Em sua fala, o ministro do Desenvolvimento Agrário
e Agricultura Familiar, Paulo Teixeira, demonstrou otimismo. Ele
acredita que a tramitação de um projeto de lei de sua autoria (PL 399/15) sobre
o tema pode avançar durante a gestão de Hugo Motta (Republicanos-PB) como
presidente da Câmara. Segundo Teixeira, Motta “acha ruim” que o uso medicinal
não esteja regulamentado no país.
Maconha, racismo e
encarceramento
O viés étnico-racial das apreensões e condenações
por suposto tráfico de drogas foi outro ponto recorrente no seminário,
extrapolando o painel dedicado ao assunto.
“A gente sabia que o critério de encarceramento
sempre foi preto pobre (considerado) traficante e branco
rico (considerado) usuário”, afirmou o presidente da
Associação Brasileira de Cannabis e Cânhamo Industrial (ABCCI), Luís
Maurício, ao elogiar o “pontapé inicial” do STF.
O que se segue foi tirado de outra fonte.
(** X20: the table is aligned.  In table mode the row of every summary of
    the collection consists of a head of the same length for all rows, two
    spaces, the count column, two spaces, the name column, the comment mark
    and the comment column, followed by the parenthesised percentage: no
    count, name or comment overflows its column. *)
Theorem Show_rows_aligned (cs : CounterSummaries) (s : CounterSummary) :
  csv_ cs = false ->
  In s (summaries_ cs) ->
  exists head tail,
    show_row cs s = head ++ "(" ++ tail /\
    String.length head =
      (2 + count_column_width cs + 2 + name_column_width cs + 5
       + comment_column_width cs + 2)%nat /\
    In (show_row cs s) (Show cs).
Proof.
  intros Hcsv Hin.
  exists ("  " ++ pad_right_justified (count_column_width cs) (readable_count s)
          ++ "  " ++ pad_left_justified (name_column_width cs) (Name s)
          ++ "   # " ++ pad_left_justified (comment_column_width cs) (comment s)
          ++ "  ").
  exists (percentage s ++ "%)"
          ++ (if auto_generated s then " (generated)" else "") ++ newline).
  split; [|split].
  - unfold show_row. rewrite Hcsv.
    repeat rewrite string_app_assoc. reflexivity.
  - assert (Hc : (String.length (readable_count s) <= count_column_width cs)%nat)
      by (apply (fold_max_ge (fun s => String.length (readable_count s))); now left).
    assert (Hn : (String.length (Name s) <= name_column_width cs)%nat)
      by (apply (fold_max_ge (fun s => String.length (Name s))); now left).
    assert (Hm : (String.length (comment s) <= comment_column_width cs)%nat)
      by (apply (fold_max_ge (fun s => String.length (comment s))); now left).
    rewrite !string_length_app.
    rewrite (pad_right_justified_length _ _ Hc), (pad_left_justified_length _ _ Hn),
      (pad_left_justified_length _ _ Hm).
    cbn [String.length]. lia.
  - unfold Show. now apply in_map.
Qed.

Lemma Show_rows_aligned_witness :
  exists head tail,
    show_row sample_commented sample_commented_misses = head ++ "(" ++ tail /\
    String.length head =
      (2 + count_column_width sample_commented + 2 + name_column_width sample_commented
       + 5 + comment_column_width sample_commented + 2)%nat /\
    In (show_row sample_commented sample_commented_misses) (Show sample_commented).
Proof.
  apply Show_rows_aligned; [reflexivity|]. right. left. reflexivity.
Defined.

Example Show_example :
  Show sample_commented =
  ["  1,000  branch-instructions   # 1000.000 /sec        (100%)" ++ newline;
   "     50  branch-misses         # 5.000000% miss rate  (100%)" ++ newline].
Proof. vm_compute. reflexivity. Qed.

(** ** The whole report *)

(** The summaries of the report always exist: the loop of
    [AutoGenerateSummaries] ends, and what it leaves is the rows of the
    selections followed by generated rows. *)
Lemma ShowCounters_summaries_total
    (csv : bool) (l : list CountersInfo) (duration : double) :
  exists ext,
    ShowCounters_summaries csv l duration
      = Some (GenerateComments (extend (build_summaries csv l) ext) duration) /\
    summaries_ (extend (build_summaries csv l) ext)
      = (map (summarize csv) l ++ ext)%list /\
    csv_ (GenerateComments (extend (build_summaries csv l) ext) duration) = csv.
Proof.
  destruct (fold_body_extends (summaries_ (build_summaries csv l)) (build_summaries csv l))
    as (ext & E & _).
  exists ext. unfold ShowCounters_summaries. rewrite AutoGenerate_terminates, E.
  split; [reflexivity|]. rewrite build_summaries_map. split; reflexivity.
Qed.

Lemma EndsWith_tail (a b suffix : string) :
  EndsWith b suffix = true -> EndsWith (a ++ b) suffix = true.
Proof.
  intros H. apply EndsWith_stem in H. rewrite H, <- string_app_assoc.
  apply EndsWith_app.
Qed.

Ltac ends_with := repeat first [reflexivity | apply EndsWith_tail].

Lemma show_row_csv (cs : CounterSummaries) (s : CounterSummary) :
  csv_ cs = true -> EndsWith (show_row cs s) ("," ++ newline) = true.
Proof.
  intros H. unfold show_row. rewrite H. destruct (auto_generated s); ends_with.
Qed.

Lemma verbose_row_csv (name : string) (c : CounterInfo) :
  EndsWith (verbose_row true name c) ("," ++ newline) = true.
Proof. unfold verbose_row. ends_with. Qed.

(** X21: in csv mode every line of the report is a record closed by a
    comma: the header, the verbose line of every readout, the row of every
    summary, generated or not, and the line of the test time all end with a
    comma followed by the end of line. *)
Theorem ShowCounters_csv_lines
    (verbose : bool) (output_filename : string) (fopen_ok : bool)
    (full_name : EventSelection -> string) (l : list CountersInfo)
    (duration : double) (lines : list string) :
  ShowCounters true verbose output_filename fopen_ok full_name l duration = Some lines ->
  Forall (fun line => EndsWith line ("," ++ newline) = true) lines.
Proof.
  unfold ShowCounters.
  destruct (negb (output_filename =? "")%string && negb fopen_ok); [discriminate|].
  destruct (ShowCounters_summaries_total true l duration) as (ext & -> & _ & Hcsv).
  intros H.
  assert (L : lines =
              ([report_header true]
               ++ (if verbose then verbose_rows true full_name l else [])
               ++ Show (GenerateComments (extend (build_summaries true l) ext) duration)
               ++ [report_footer true duration])%list) by congruence.
  rewrite L. clear H L.
  apply Forall_app. split; [repeat constructor|].
  apply Forall_app. split.
  - destruct verbose; [|constructor].
    unfold verbose_rows. apply Forall_forall. intros line Hin.
    apply in_flat_map in Hin. destruct Hin as (ci & _ & Hin).
    apply in_map_iff in Hin. destruct Hin as (c & <- & _).
    apply verbose_row_csv.
  - apply Forall_app. split.
    + unfold Show. apply Forall_forall. intros line Hin.
      apply in_map_iff in Hin. destruct Hin as (s & <- & _).
      now apply show_row_csv.
    + constructor; [|constructor].
      unfold report_footer. ends_with.
Qed.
Para Nathalia Oliveira, da Plataforma
Brasileira de Política de Drogas (PBPD), falta a corte “avançar em decisões
capazes de corrigir o efeito dessa política (de guerra às drogas) sobre
a população negra”.
O advogado da ONG Conectas Direitos Humanos, Gabriel
Sampaio, afirmou que não é possível entender o impacto da política contra
as drogas no sistema de Justiça Criminal e no encarceramento em massa sem
entender o papel do racismo na sociedade brasileira. “Só houve decisão no STF
porque a discussão foi racializada. Muita gente apoia, mas muita gente não
suporta e denuncia o quanto isso é desigual (a Justiça Criminal) e
reproduz o racismo.”
- Mateus
Mello é
correspondente da revista Consultor Jurídico em Brasília.